Now comes the catch: PBS Authority restrictions.

PBS/RPBS Authority required (Streamlined)

Restriction:  Chronic kidney disease with Type 2 diabetes

Patients must have diabetic kidney disease AND

* Patient must have an eGFR of ≥ 25 mL/min/1.73 m2  AND

* Patient must have a uACR of  ≥ 200 mg/g (22.6 mg/mmol) AND

* Patient must be stabilised, for at least 4 weeks, on either: (i) an ACE inhibitor or (ii) an angiotensin II receptor antagonist, unless medically contraindicated,  AND

* The treatment must be in combination with an SGLT2i unless medically contraindicated or intolerant, AND

* Patient must not be receiving treatment with another selective nonsteroidal mineralocorticoid receptor antagonist, a renin inhibitor or a potassium-sparing diuretic, AND

* Patient must not have established heart failure with reduced ejection fraction with an indication for treatment with a mineralocorticoid receptor antagonist.

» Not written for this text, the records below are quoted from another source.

(* ===== verification/RecInit.v ===== *)
(** What REC_CREATE needs of its parts: reading the host's parameters, taking the auxiliary
    granules, the initial values of a REC, and the set-up of the auxiliary granules. *)
From S2P Require Import Prelude Types Granule Platform GranuleFind S2tte S2tt Measurement Buffer Walk Exec Realm Rtt RttTree RttFold RttCreate Data DataCreate Feature Rsi Gic Mpidr Psci PsciSpec RealmCmd RealmInit RealmCreate Rec RecAux.

(** * Mapping granules to consecutive slots *)

Fixpoint mapped (b : Z) (l : list Z) (S : gmap Z Z) : gmap Z Z :=
  match l with [] => S | g :: l' => mapped (b + 1) l' (<[b := g]> S) end.

Lemma mapped_lookup : ∀ l b S h,
  mapped b l S !! h = if decide (b <= h < b + Z.of_nat (length l)) then l !! Z.to_nat (h - b) else S !! h.
Proof.
  induction l as [|g l IH]; intros b S h; cbn [mapped length].
  - by rewrite decide_False by lia.
  - rewrite IH. destruct (decide (b + 1 <= h < b + 1 + Z.of_nat (length l))).
    + rewrite decide_True by lia. replace (Z.to_nat (h - b)) with (Datatypes.S (Z.to_nat (h - (b + 1)))) by lia. done.
    + destruct (decide (h = b)) as [->|].
      * rewrite lookup_insert_eq, decide_True by lia. by rewrite Z.sub_diag.
      * rewrite lookup_insert_ne, decide_False by lia. done.
Qed.

Lemma mapped_delete b g l S : S !! b = None → delete b (mapped b (g :: l) S) = mapped (b + 1) l S.
Proof.
  intros Hb. apply map_eq. intros h. destruct (decide (h = b)) as [->|Hne].
  - rewrite lookup_delete_eq, mapped_lookup, decide_False by lia. done.
  - rewrite lookup_delete_ne by done. cbn [mapped]. rewrite !mapped_lookup.
    destruct (decide _); [done|]. by rewrite lookup_insert_ne.
Qed.

Section init.
Context {P : Platform} {H : Machine} {CF : Config} {CPU : Cpu} {RE : RecEnv} {C : Crypto}.
Context {L : PlatformLaws P} {HL : MachineLaws P H}.

Lemma is_realm_slot_aux i : 0 <= i < 16 → is_realm_slot (SLOT_REC_AUX0 + i) = true.
Proof using.
  clear L HL. intros Hi. unfold is_realm_slot. apply andb_true_iff. rewrite negb_true_iff, Z.eqb_neq, Z.ltb_lt.
  change NR_CPU_SLOTS with 43. change SLOT_REC_AUX0 with 7. change SLOT_NS with 0. lia.
Qed.

Lemma aux_map_loop_run : ∀ l i o s,
  0 <= i → i + Z.of_nat (length l) <= 16 → Forall has_addr l →
  (∀ k, i <= k < 16 → slots s !! (SLOT_REC_AUX0 + k) = None) →
  aux_map_loop l SLOT_REC_AUX0 i o s
  = Ok (if (i =? 0) && negb (bool_decide (l = [])) then Some SLOT_REC_AUX0 else o,
        set_slots (mapped (SLOT_REC_AUX0 + i) l (slots s)) s).
Proof using L HL.
  induction l as [|g l IH]; intros i o s Hi Hlen Ha Hsl.
  { cbn [aux_map_loop mapped]. rewrite bool_decide_eq_true_2 by done. rewrite andb_false_r. unfold mret, M_ret. by destruct s. }
  cbn [aux_map_loop length mapped] in *. apply Forall_cons in Ha as [Hg Ha].
  erewrite bind_run; [|apply buffer_granule_map_run; [done|apply is_realm_slot_aux; lia|apply Hsl; lia]]. cbv beta.
  rewrite (bool_decide_eq_true_2 (is_Some (Some _))) by done. run_step (massert_run true _ eq_refl).
  rewrite IH; [|lia|lia|done|].
  - cbn [slots set_slots]. replace (SLOT_REC_AUX0 + i + 1) with (SLOT_REC_AUX0 + (i + 1)) by lia.
    rewrite (proj2 (Z.eqb_neq (i + 1) 0)) by lia. cbn [andb]. rewrite bool_decide_eq_false_2 by done.
    destruct (Z.eqb_spec i 0) as [->|]; [|done]. done.
  - intros k Hk. cbn [slots set_slots]. rewrite lookup_insert_ne by lia. apply Hsl. lia.
Qed.

Lemma aux_unmap_run : ∀ l j s sl,
  slots s = mapped (SLOT_REC_AUX0 + Z.of_nat j) l sl →
  (∀ k, (j <= k < j + length l)%nat → sl !! (SLOT_REC_AUX0 + Z.of_nat k) = None) →
  mfor (Z.of_nat <$> seq j (length l)) (λ i, buffer_unmap (SLOT_REC_AUX0 + i)) s = Ok ((), set_slots sl s).
Proof using.
  clear L HL. induction l as [|g l IH]; intros j s sl Hs Hno.
  { cbn [mapped length seq fmap list_fmap mfor] in *. rewrite <- Hs. by destruct s. }
  cbn [length seq fmap list_fmap mfor].
  erewrite bind_run; [|apply (buffer_unmap_run s _ g)]; cycle 1.
  { rewrite Hs, mapped_lookup, decide_True by (cbn [length]; lia). by rewrite Z.sub_diag. }
  cbv beta. rewrite Hs, mapped_delete by (apply Hno; cbn [length]; lia).
  change (list_fmap nat Z Z.of_nat (seq (S j) (length l))) with (Z.of_nat <$> seq (S j) (length l)).
  rewrite (IH (S j) _ sl).
  - by destruct s.
  - cbn [slots set_slots]. f_equal. lia.
  - intros k Hk. apply Hno. cbn [length]. lia.
Qed.

(** ** The auxiliary granules of a new REC *)

Lemma rec_aux_granules_init_run s r g3 ctx :
  let l := aux_of r in
  length l = Z.to_nat (rec_num_aux r) → 7 <= rec_num_aux r <= 16 → REC_NUM_PAGES <= rec_num_aux r →
  Forall has_addr l → (∀ k, 0 <= k < 16 → slots s !! (SLOT_REC_AUX0 + k) = None) →
  l !! 3%nat = Some g3 → mem s !! g3 = Some PZero →
  simd_context_init SIMD_OWNER_REL1 simd_context_zero (inf_simd_cfg (realm_info r)) = Some ctx →
  rec_aux_granules_init r s = Ok ((), set_mem (<[g3 := PSimd ctx]> (mem s)) s).
Proof using L HL.
  intros l Hlen Hn Hpages Ha Hsl Hg3 Hm Hctx. unfold rec_aux_granules_init, buffer_aux_granules_map, buffer_aux_granules_map_internal.
  rewrite bind_assoc. run_step (massert_run (rec_num_aux r <=? MAX_REC_AUX_GRANULES) s ltac:(apply Z.leb_le; change MAX_REC_AUX_GRANULES with 16; lia)).
  change (take (Z.to_nat (rec_num_aux r)) (g_aux r)) with l.
  erewrite bind_run; [|apply aux_map_loop_run; [lia|lia|done|intros k Hk; apply Hsl; lia]]. cbv beta.
  rewrite bool_decide_eq_false_2 by (intros Hnil; rewrite Hnil in Hg3; done). cbn [negb andb Z.eqb].
  rewrite (bool_decide_eq_true_2 (is_Some (Some _))) by done. run_step (massert_run true _ eq_refl).
  run_step (mderef_run (Some SLOT_REC_AUX0) _ _ eq_refl). rewrite (bind_run _ _ _ _ _ (massert_run _ _ (proj2 (Z.leb_le _ _) Hpages))).
  cbv beta zeta. change (SLOT_REC_AUX0 + REC_HEAP_PAGES + REC_PMU_PAGES) with (SLOT_REC_AUX0 + 3).
  unfold rec_simd_state_init. rewrite Z.add_0_r.
  assert (Hs3 : mapped SLOT_REC_AUX0 l (slots s) !! (SLOT_REC_AUX0 + 3) = Some g3).
  { rewrite mapped_lookup, decide_True by lia. replace (Z.to_nat (SLOT_REC_AUX0 + 3 - SLOT_REC_AUX0)) with 3%nat by lia. done. }
  rewrite bind_assoc. erewrite bind_run; [|eapply read_page_run; [exact Hs3|exact Hm]]. cbv beta. rewrite bind_assoc.
  run_step (mderef_run (page_simd PZero) simd_context_zero _ eq_refl). rewrite Hctx.
  erewrite bind_run; [|eapply write_page_run; exact Hs3]. cbv beta. unfold buffer_aux_unmap.
  run_step (massert_run (rec_num_aux r <=? MAX_REC_AUX_GRANULES) _ ltac:(apply Z.leb_le; change MAX_REC_AUX_GRANULES with 16; lia)).
  rewrite <- Hlen. rewrite (aux_unmap_run l 0 _ (slots s)).
  - by destruct s.
  - cbn [slots set_mem set_slots]. by rewrite Z.add_0_r.
  - intros k Hk. apply Hsl. lia.
Qed.

(** * Taking the auxiliary granules *)

(** The granules that the loop takes at the addresses [l] after [gs]: all of them, or those
    before the first address at which there is none to take. *)
Fixpoint pick_aux (s : state) (l gs : list Z) : bool * list Z :=
  match l with
  | [] => (true, gs)
  | a :: l' =>
      match lockable s a GRANULE_STATE_DELEGATED with
      | Some g => if decide (g ∈ gs) then (false, gs) else pick_aux s l' (gs ++ [g])
      | None => (false, gs)
      end
  end.

Definition with_aux (gs : list Z) (s : state) : state := set_granules (restate GRANULE_STATE_REC_AUX gs (granules s)) s.

Lemma restate_app st l l' G : restate st (l ++ l') G = restate st l' (restate st l G).
Proof using.
  clear. apply map_eq. intros h. rewrite !restate_lookup. destruct (G !! h); [|done]. cbn. f_equal.
  destruct (decide (h ∈ l)), (decide (h ∈ l')); rewrite ?decide_True, ?decide_False by set_solver; try done.
  all: by rewrite decide_True by set_solver || rewrite decide_False by set_solver.
Qed.

Lemma with_aux_quiet gs s : quiescent s → quiescent (with_aux gs s).
Proof using.
  clear L HL. intros Hq g Hg. destruct (Hq g Hg) as (gr & Hgr & Hquiet). cbn. rewrite restate_lookup, Hgr. cbn.
  eexists. split; [done|]. destruct (decide (g ∈ gs)); [|done]. by eexists _, _, _.
Qed.

Lemma with_aux_lockable gs s a st :
  st ≠ GRANULE_STATE_REC_AUX →
  lockable (with_aux gs s) a st = (g ← lockable s a st; if decide (g ∈ gs) then None else Some g).
Proof using.
  clear L HL. intros Hst. unfold lockable. destruct (find_granule a) as [[g|]|]; [|done|done]. cbn. rewrite restate_lookup.
  destruct (granules s !! g) as [gr|]; [|done]. cbn. destruct (decide (g ∈ gs)) as [Hin|Hout].
  - cbn [Gr descriptor]. rewrite desc_state by done. cbn [v_state]. rewrite (proj2 (Z.eqb_neq GRANULE_STATE_REC_AUX st)) by done. destruct (d_state (descriptor gr) =? st); [|done].
    cbn. by rewrite decide_True.
  - destruct (d_state (descriptor gr) =? st); [|done]. cbn. by rewrite decide_False.
Qed.

Lemma pick_aux_nodup s : ∀ l gs, NoDup gs → NoDup (pick_aux s l gs).2.
Proof using.
  clear L HL. induction l as [|a l IH]; intros gs Hnd; [done|]. cbn [pick_aux].
  destruct (lockable s a GRANULE_STATE_DELEGATED) as [g|]; [|done]. destruct (decide (g ∈ gs)); [done|].
  apply IH. apply NoDup_app. split; [done|]. split; [|apply NoDup_singleton]. set_solver.
Qed.

Lemma take_aux_loop_run s aux : ∀ l gs,
  quiescent s → Forall is_u64 l → take (length l) (drop (length gs) aux) = l → NoDup gs → (∀ g, g ∈ gs → in_state s GRANULE_STATE_DELEGATED g) →
  (length gs + length l <= 16)%nat →
  take_aux_loop (length l) (Z.of_nat (length gs)) aux gs (with_aux gs s)
  = match pick_aux s l gs with
    | (true, gs') => Ok (Some gs', with_aux gs' s)
    | (false, []) => Ok (None, s)
    | (false, _) => Err FAssert
    end.
Proof using L HL.
  induction l as [|a l IH]; intros gs Hq Hu Hdrop Hnd Hgs Hlen; [done|]. cbn [take_aux_loop pick_aux length].
  apply Forall_cons in Hu as [Ha Hu].
  assert (Hget : aget aux (Z.of_nat (length gs)) = Ok a).
  { apply aget_lookup; [lia|]. rewrite Nat2Z.id. rewrite <- (Nat.add_0_r (length gs)), <- lookup_drop.
    rewrite <- (lookup_take_lt _ (length (a :: l))), Hdrop by (cbn [length]; lia). done. }
  run_step (lift_run _ _ (with_aux gs s) Hget). pose proof (with_aux_quiet gs s Hq) as Hq'.
  erewrite bind_run; [|apply find_lock_granule_spec; [done|]]; cycle 1.
  { intros g Hf. apply Hq'. by destruct (find_granule_Some _ _ Ha Hf) as (_ & ? & _). }
  cbv beta. rewrite with_aux_lockable by done.
  assert (Hfail : (mfor gs granule_unlock ≫= λ _, free_rec_aux_granules gs (Z.of_nat (length gs)) false ≫= λ _, mret None) (with_aux gs s)
    = match gs with [] => Ok (None : option (list Z), s) | _ => Err FAssert end).
  { destruct gs as [|g gs']; [cbn; unfold mret, M_ret, with_aux; rewrite restate_nil; by destruct s|].
    apply bind_run_err. cbn [mfor]. apply bind_run_err. destruct (Hgs g ltac:(set_solver)) as [tag Hg].
    assert (Hr : granules (with_aux (g :: gs') s) !! g = Some (Gr false GRANULE_STATE_REC_AUX 0 tag))
      by (eapply restate_in; [set_solver|exact Hg]).
    by apply (granule_unlock_err Hr). }
  destruct (lockable s a GRANULE_STATE_DELEGATED) as [g|] eqn:Hl; cbn [mbind option_bind]; [|by rewrite Hfail; destruct gs].
  destruct (decide (g ∈ gs)) as [Hin|Hout]; [by rewrite Hfail; destruct gs|].
  assert (Hg : in_state s GRANULE_STATE_DELEGATED g).
  { destruct (lockable_Some _ _ _ _ Hq Ha Hl) as (_ & _ & _ & _ & _ & rc & tag & Hg & _ & Hi). exists tag. rewrite Hg. do 2 f_equal. by apply Z.eqb_eq in Hi. }
  destruct Hg as [tag Hg].
  assert (Hg' : granules (with_aux gs s) !! g = Some (Gr false GRANULE_STATE_DELEGATED 0 tag)) by (cbn; by rewrite restate_out).
  rewrite (lock_one_Gr _ _ _ _ _ Hg') by done. exec granule_unlock_transition_run.
  replace (Z.of_nat (length gs) + 1) with (Z.of_nat (length (gs ++ [g]))) by (rewrite length_app; cbn [length]; lia).
  rewrite insert_insert_eq.
  assert (Heq : {| granules := <[g := Gr false GRANULE_STATE_REC_AUX 0 tag]> (restate GRANULE_STATE_REC_AUX gs (granules s)); mem := mem s;
      slots := slots s; vttbr_el2 := vttbr_el2 s; tlbi := tlbi s; tags := tags s; csm_ids := csm_ids s; vmids := vmids s |}
    = with_aux (gs ++ [g]) s).
  { unfold with_aux, set_granules. f_equal. rewrite restate_app. rewrite (restate_cons _ g [] _ _ _ _ _ Hg'), restate_nil. done. }
  etrans; [|apply (IH (gs ++ [g])); [done|done| | | |rewrite length_app; cbn [length] in *; lia]].
  - f_equal. exact Heq.
  - rewrite length_app. cbn [length]. rewrite <- drop_drop. destruct (drop (length gs) aux); [done|]. by injection Hdrop.
  - apply NoDup_app. split; [done|]. split; [set_solver|apply NoDup_singleton].
  - intros h Hh. apply elem_of_app in Hh as [?|Hh]; [by apply Hgs|]. apply list_elem_of_singleton in Hh as ->. by exists tag.
Qed.
End init.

The approval of finerenone to reduce the progression of disease in DKD is based on the positive findings from the FIDELIO-DKD trial. These patients with DKD are a subset of DKD patients with significant microalbuminuria (uCR > 22.6 mg/mol) as these are what the subjects had in the trials. So, it makes sense to ensure that these patients must be on an ACEi or ARB (unless contra-indicated) AND an SGLT2 inhibitor. Finerenone is not replacing any existing agents but an addition to our current armamentarium of agents to reduce the progression of renal complications.

References:

  1. Agarwal R, Kolkhof P, Bakris G et al. Steroidal and non-steroidal mineralocorticoid receptor antagonists in cardiorenal medicine. Eur Heart J 2021;42:152–161.
  2. Kolkhof P, Jaisser F, Kim SY, Filippatos G, Nowack C, Pitt B. Steroidal and novel non-steroidal mineralocorticoid receptor antagonists in heart failure and cardiorenal diseases: comparison at bench and bedside. Handb Exp Pharmacol 2017; 243:271–305.
  3. Bakris GL, Agarwal R, Anker SD et al.; FIDELIO-DKD Investigators. Effect of finerenone on chronic kidney disease outcomes in type 2 diabetes. N Engl J Med 2020;383:2219–2229.
  4. Pitt B, Filippatos G, Agarwal R et al.; FIGARO-DKD Investigators. Cardiovascular events with finerenone in kidney disease and type 2 diabetes. N Engl J Med 2021. doi:10.1056/NEJMoa2110956.